▶ _PROBLEM DESCRIPTION_
Each line that contains the word "list" is to be copied from the records below.

▶ _Source records_
######
(* ===== verification/GloriaLang.v ===== *)
(** * A core of the Gloria language: syntax, meaning, reference code generator

    The abstract syntax of the functions over 64-bit variables (declarations,
    assignments, additions and subtractions, [if], [while], returns and calls
    in return position), the tokens it is written with, its meaning on
    environments, and the code that the compiler is expected to emit for it,
    as a function of the syntax tree.  GloriaCompile relates the compiler of
    GloriaEmit to that code, GloriaCorrect relates that code to the meaning. *)
From S2P Require Import Prelude GloriaLex GloriaCode GloriaEmit GloriaMach.

(** A numeral is kept as it is written. *)
Definition num (k : bytes) : Z := foldl digit_step 0 k.

(** What the bodies of [if] and [while] may hold. *)
Inductive simple : Type :=
  | SSet (x : bytes) (k : bytes)
  | SAdd (x : bytes) (k : bytes)
  | SSub (x : bytes) (k : bytes).

Inductive stmt : Type :=
  | SLet (x : bytes) (k : bytes)
  | SSimple (b : simple)
  | SAddV (x y : bytes)
  | SSubV (x y : bytes)
  | SIf (x : bytes) (op : TokenType) (y : bytes) (body : list simple)
  | SWhile (x : bytes) (body : list simple).

Inductive tail : Type :=
  | RInt (k : bytes)
  | RVar (x : bytes)
  | ROp (plus : bool) (x y : bytes)
  | ROpI (plus : bool) (x : bytes) (k : bytes)
  | RCall (g : bytes) (ys : list bytes).

Record func : Type := mk_fn { fn_name : bytes; fn_params : list bytes; fn_body : list stmt; fn_ret : tail }.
######
▶ _SOLUTION TO THIS TASK_
  | SIf (x : bytes) (op : TokenType) (y : bytes) (body : list simple)
  | SWhile (x : bytes) (body : list simple).
  | RCall (g : bytes) (ys : list bytes).
Record func : Type := mk_fn { fn_name : bytes; fn_params : list bytes; fn_body : list stmt; fn_ret : tail }.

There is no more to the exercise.